This rework would work.

> >  static void
> >  perf_event_exit_event(struct perf_event *event, struct perf_event_context *ctx)
> >  {
> > @@ -13088,6 +13084,18 @@ perf_event_exit_event(struct perf_event *event, struct perf_event_context *ctx)
> >  		 * Kick perf_poll() for is_event_hup();
> >  		 */
> >  		perf_event_wakeup(parent_event);
> > +		/*
> > +		 * Cancel pending task_work and update counters if it has not
> > +		 * yet been delivered to userland. free_event() expects the
> > +		 * reference counter at one and keeping the event around until
> > +		 * the task returns to userland can be a unexpected if there is
> > +		 * no signal handler registered.
> > +		 */
> > +		if (event->pending_work &&
> > +		    task_work_cancel_match(current, task_work_cb_match, event)) {
> > +			put_event(event);
> > +			local_dec(&event->ctx->nr_pending);
> > +		}
> 
> So exiting task, privileged exec and also exit on exec call into this before
> releasing the children.
> 
> And parents rely on put_event() from file close + the task work.
> 
> But what about remote release of children on file close?
> See perf_event_release_kernel() directly calling free_event() on them.

Interesting things you are presenting. I had events popping up at random
even after the task decided that it won't go back to userland to handle
it so letting it free looked like the only option…
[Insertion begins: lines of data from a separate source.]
Lemma gap_opened b1 :
  holds b1 (len d1) cells1 → rb_state b1 = Connected → rb_segments b1 = SegmentList_new (2 ^ k / 64) →
  ∃ b2 idx, add_data fuel b1 (s + len d1 + gap) d2 = Ret (b2, Inserted (len d2) (len d1)) ∧
    holds b2 (len d1) cells2 ∧ rb_state b2 = ConnectedOutOfOrder ∧
    only_segment (rb_segments b2) idx s (len d1 + gap + len d2).
Proof.
  intros Hh Hst Hsl. pose proof (holds_size _ _ _ Hh) as Hsize. destruct Hh as [Hwf Hm Ha Hcell Hhs Hts].
  pose proof (len_nonneg d2). pose proof (len_nonneg d3).
  unfold add_data. rewrite Hst, decide_False by lia. unfold slow_path_insert.
  rewrite (wrap_id 32), (wadd_id 32) by (unfold in_width; lia). rewrite !decide_False by lia.
  unfold add_head_to_seg_list. cbn [rb_with_state rb_data rb_segments rb_head_seq]. rewrite Ha, Hsl, Hhs.
  destruct (fresh_node (2 ^ k / 64)) as (l0 & idx & s0 & Hf & Hs0); [apply Z.div_pos; lia|].
  destruct (only_first fuel (SegmentList_new (2 ^ k / 64)) l0 idx s0 s (len d1) eq_refl Hf Hs0) as (l1 & Hl1 & Ho1).
  assert (add_head_loop fuel (SegmentList_new (2 ^ k / 64)) s (len d1) = Ret l1) as ->.
  { destruct fuel as [|n] eqn:En; [lia|]. cbn [add_head_loop]. rewrite decide_True by lia.
    rewrite Z.min_r by (unfold U16_MAX; lia). rewrite <- En, Hl1 in *. cbn [mbind outcome_bind].
    rewrite Z.sub_diag. by destruct n. }
  cbn [mbind outcome_bind]. unfold out_of_order_insert. cbn [rb_with_segments rb_with_state rb_tail_seq rb_data].
  rewrite Hts, !decide_False, (wsub_id 32) by (unfold in_width; lia).
  replace (s + len d1 + gap - (s + len d1)) with gap by lia.
  destruct (write_at_offset_tape (rb_data b1) gap d2 Hwf) as (r & -> & Hwf' & Hm' & Hs' & Ha' & Ht); [lia..|].
  cbn [mbind outcome_bind]. rewrite (wrap_id 16) by (unfold in_width; lia).
  change (rb_segments (rb_with_segments _ l1)) with l1.
  destruct (only_extended fuel l1 idx s (len d1) (s + len d1 + gap) (len d2) Ho1) as (l2 & -> & Ho2); [lia..|].
  cbn [mbind outcome_bind]. eexists _, idx. split.
  { unfold insertion. rewrite decide_True by done. change (rb_available _) with (available r). by rewrite Ha', Ha. }
  split; [|split; [done|]].
  - split; cbn [rb_data rb_with_data rb_with_segments rb_with_state rb_head_seq rb_tail_seq]; try done; [congruence..|].
    intros i Hi. rewrite Ht by lia. rewrite Ha. unfold cells2. case_decide; [done|]. by apply Hcell.
  - cbn [rb_segments rb_with_segments]. by replace (len d1 + gap + len d2) with (Z.max (s + len d1) (s + len d1 + gap + len d2) - s) by lia.
Qed.

Definition cells3 (i : Z) : Z :=
  if decide (len d1 ≤ i < len d1 + len d3) then vec_at d3 (i - len d1) else cells2 i.

(** What is delivered: a gap that [d3] does not fill reads as zeros. *)
Definition delivered : bytes :=
  d1 ++ d3 ++ replicate (Z.to_nat (gap - len d3)) 0 ++ drop (Z.to_nat (len d3 - gap)) d2.

Lemma len_delivered : len delivered = total.
Proof.
  unfold delivered. rewrite !len_app. unfold len. rewrite length_replicate, length_drop. lia.
Qed.

Lemma delivered_cells i : 0 ≤ i < total → cells3 i = vec_at delivered i.
Proof.
  intros Hi. pose proof (len_nonneg d2). pose proof (len_nonneg d3). unfold delivered.
  assert (len (replicate (Z.to_nat (gap - len d3)) 0) = Z.max 0 (gap - len d3)) as Hz
    by (unfold len; rewrite length_replicate; lia).
  unfold cells3, cells2, cells1. rewrite vec_at_app by lia.
  destruct (decide (i < len d1)); [repeat case_decide; (done || lia)|]. rewrite vec_at_app by lia.
  destruct (decide (i - len d1 < len d3)); [rewrite decide_True by lia; done|]. rewrite vec_at_app, Hz, vec_at_zeros by lia.
  destruct (decide (i - len d1 - len d3 < _)); [repeat case_decide; (done || lia)|].
  rewrite vec_at_drop by lia. repeat case_decide; try lia. f_equal. lia.
Qed.

Lemma gap_filled b2 idx :
  holds b2 (len d1) cells2 → rb_state b2 = ConnectedOutOfOrder →
  only_segment (rb_segments b2) idx s (len d1 + gap + len d2) →
  ∃ b3, add_data fuel b2 (s + len d1) d3 = Ret (b3, Inserted (Z.max (len d3) (gap + len d2 - len d3)) total) ∧
    content (rb_data b3) = delivered ∧ rb_state b3 = Connected ∧ rb_tail_seq b3 = s + total.
Proof.
  intros Hh Hst Ho. pose proof (holds_size _ _ _ Hh) as Hsize. destruct Hh as [Hwf Hm Ha Hcell Hhs Hts].
  pose proof (len_nonneg d2). pose proof (len_nonneg d3).
  unfold add_data. rewrite Hst. unfold out_of_order_insert. rewrite decide_True by done.
  unfold insert_tail_data. rewrite Hts.
  destruct (write_at_tail_tape (rb_data b2) d3 Hwf) as (r & -> & Hwf' & Hm' & Hs' & Ha' & Ht); [lia|].
  cbn [mbind outcome_bind]. rewrite (wrap_id 32), (wrap_id 16), (wadd_id 32) by (unfold in_width; lia).
  destruct (only_extended fuel (rb_segments b2) idx s (len d1 + gap + len d2) (s + len d1) (len d3) Ho)
    as (l1 & -> & Ho1); [lia..|].
  replace (Z.max (s + (len d1 + gap + len d2)) (s + len d1 + len d3) - s) with total in Ho1 by lia.
  cbn [mbind outcome_bind]. pose proof Ho1 as [Hh1 Hi1 (prev & j & Hs1)].
  unfold assert_, is_head. rewrite Hh1, bool_decide_true, decide_True by done. cbn [mbind outcome_bind].
  rewrite Hs1. cbn [mbind outcome_bind seg_seq seg_length]. rewrite (wadd_id 32), (wsub_id 32) by (unfold in_width; lia).
  rewrite (only_one _ _ _ _ Ho1). cbn [mbind outcome_bind].
  destruct (only_clear fuel l1 _ _ _ Ho1 Hfuel) as (l2 & -> & _). cbn [mbind outcome_bind].
  replace (s + total - (s + len d1 + len d3)) with (total - len d1 - len d3) by lia.
  destruct (seek_tail_wf r Hwf' (total - len d1 - len d3)) as [Hwf4 Hav4]; [lia..|].
  eexists. split.
  { change (rb_available _) with (available (seek_tail r (total - len d1 - len d3))). rewrite Hav4, Ha', Ha.
    do 3 f_equal; [case_decide; lia|lia]. }
  split; [|by split].
  - cbn [rb_data rb_with_data rb_with_segments rb_with_state]. apply content_tape; [done| |].
    + rewrite Hav4, len_delivered. lia.
    + rewrite len_delivered. intros i Hi. change (tape (seek_tail r _) i) with (tape r i).
      rewrite Ht, Ha by lia. rewrite <- delivered_cells by lia. unfold cells3. case_decide; [done|].
      apply Hcell. lia.
Qed.
End gap.

(** A piece that comes too early and whose last number is past the wrap is taken
    for old data. *)
Lemma early_across_wrap fuel b gap d :
  rb_state b = Connected → 0 ≤ rb_tail_seq b < 2 ^ 32 → 0 < gap → gap + len d < 2 ^ 32 →
  2 ^ 32 ≤ rb_tail_seq b + gap + len d →
  add_data fuel b (wrap 32 (rb_tail_seq b + gap)) d = Ret (b, Inserted 0 (rb_available b)).
Proof.
  intros Hst Ht Hg Hd Hw. pose proof (len_nonneg d). unfold add_data. rewrite Hst. set (t := rb_tail_seq b) in *.
  assert (wrap 32 (t + gap) ≠ t) as Hne.
  { unfold wrap. intros He. destruct (decide (t + gap < 2 ^ 32)); [rewrite Z.mod_small in He; lia|].
    replace (t + gap) with (t + gap - 2 ^ 32 + 1 * 2 ^ 32) in He by lia.
    rewrite Z_mod_plus_full, Z.mod_small in He; lia. }
  rewrite decide_False by done. unfold slow_path_insert.
  assert (wrap 32 (t + gap) +u32 wrap 32 (len d) = t + gap + len d - 2 ^ 32) as ->.
  { unfold wadd, wrap. rewrite <- Zplus_mod.
    replace (t + gap + len d) with (t + gap + len d - 2 ^ 32 + 1 * 2 ^ 32) by lia.
    rewrite Z_mod_plus_full, Z.mod_small; lia. }
  fold t. rewrite decide_False by lia. by rewrite decide_True by lia.
Qed.

Lemma first_written k s d :
  1 ≤ k ≤ 31 → 0 ≤ s → s + len d < 2 ^ 32 → len d ≤ 2 ^ k - 1 →
  ∃ b0 b1, ReorderedBuffer_new (2 ^ k) = Some b0 ∧ rb_seq b0 s d = Ret (b1, Inserted (len d) (len d)) ∧
    rb_state b1 = Connected ∧ rb_tail_seq b1 = s + len d ∧ rb_available b1 = len d.
Proof.
  intros Hk Hs Hw Hd. destruct (fresh_buffer k Hk) as (b0 & H0 & Hwf & Hc & Hm & Hst & _).
  assert (available (rb_data b0) = 0) as Ha by (rewrite <- len_content by done; by rewrite Hc).
  destruct (write_at_tail_tape (rb_data b0) d Hwf) as (r & E & _ & _ & _ & Ha' & _); [lia|].
  pose proof (len_nonneg d). exists b0. unfold rb_seq. rewrite Hst. unfold fast_path_insert. cbn [rb_data]. rewrite E.
  cbn [mbind outcome_bind]. eexists. split; [done|].
  split.
  { unfold insertion. rewrite decide_True by done. change (rb_available _) with (available r). by rewrite Ha', Ha. }
  split; [done|]. split; [|change (rb_available _) with (available r); by rewrite Ha', Ha].
  cbn [rb_with_data rb_tail_seq]. rewrite (wrap_id 32) by (unfold in_width; lia). apply wadd_id. unfold in_width. lia.
Qed.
> One possible fix is to avoid the reference count game around task work
> and flush them on free_event().
> 
> See here:
> 
> https://lore.kernel.org/all/202403310406.TPrIela8-lkp@intel.com/T/#m63c28147d8ac06b21c64d7784d49f892e06c0e50

That wake_up() within preempt_disable() section breaks on RT.

How do we go on from here?

> Thanks.

Sebastian

Re: [PATCH v3 2/4] perf: Enqueue SIGTRAP always via task_work.

Posted by Frederic Weisbecker 1 year, 10 months ago

Le Tue, Apr 09, 2024 at 10:57:32AM +0200, Sebastian Andrzej Siewior a écrit :
> > >  static void
> > >  perf_event_exit_event(struct perf_event *event, struct perf_event_context *ctx)
> > >  {
> > > @@ -13088,6 +13084,18 @@ perf_event_exit_event(struct perf_event *event, struct perf_event_context *ctx)
> > >  		 * Kick perf_poll() for is_event_hup();
> > >  		 */
> > >  		perf_event_wakeup(parent_event);
> > > +		/*
> > > +		 * Cancel pending task_work and update counters if it has not
> > > +		 * yet been delivered to userland. free_event() expects the
> > > +		 * reference counter at one and keeping the event around until
> > > +		 * the task returns to userland can be a unexpected if there is
> > > +		 * no signal handler registered.
> > > +		 */
> > > +		if (event->pending_work &&
> > > +		    task_work_cancel_match(current, task_work_cb_match, event)) {
> > > +			put_event(event);
> > > +			local_dec(&event->ctx->nr_pending);
> > > +		}
> > 
> > So exiting task, privileged exec and also exit on exec call into this before
> > releasing the children.
> > 
> > And parents rely on put_event() from file close + the task work.
> > 
> > But what about remote release of children on file close?
> > See perf_event_release_kernel() directly calling free_event() on them.
> 
> Interesting things you are presenting. I had events popping up at random
> even after the task decided that it won't go back to userland to handle
> it so letting it free looked like the only option…
> 
> > One possible fix is to avoid the reference count game around task work
> > and flush them on free_event().
> > 
> > See here:
> > 
> > https://lore.kernel.org/all/202403310406.TPrIela8-lkp@intel.com/T/#m63c28147d8ac06b21c64d7784d49f892e06c0e50
> 
> That wake_up() within preempt_disable() section breaks on RT.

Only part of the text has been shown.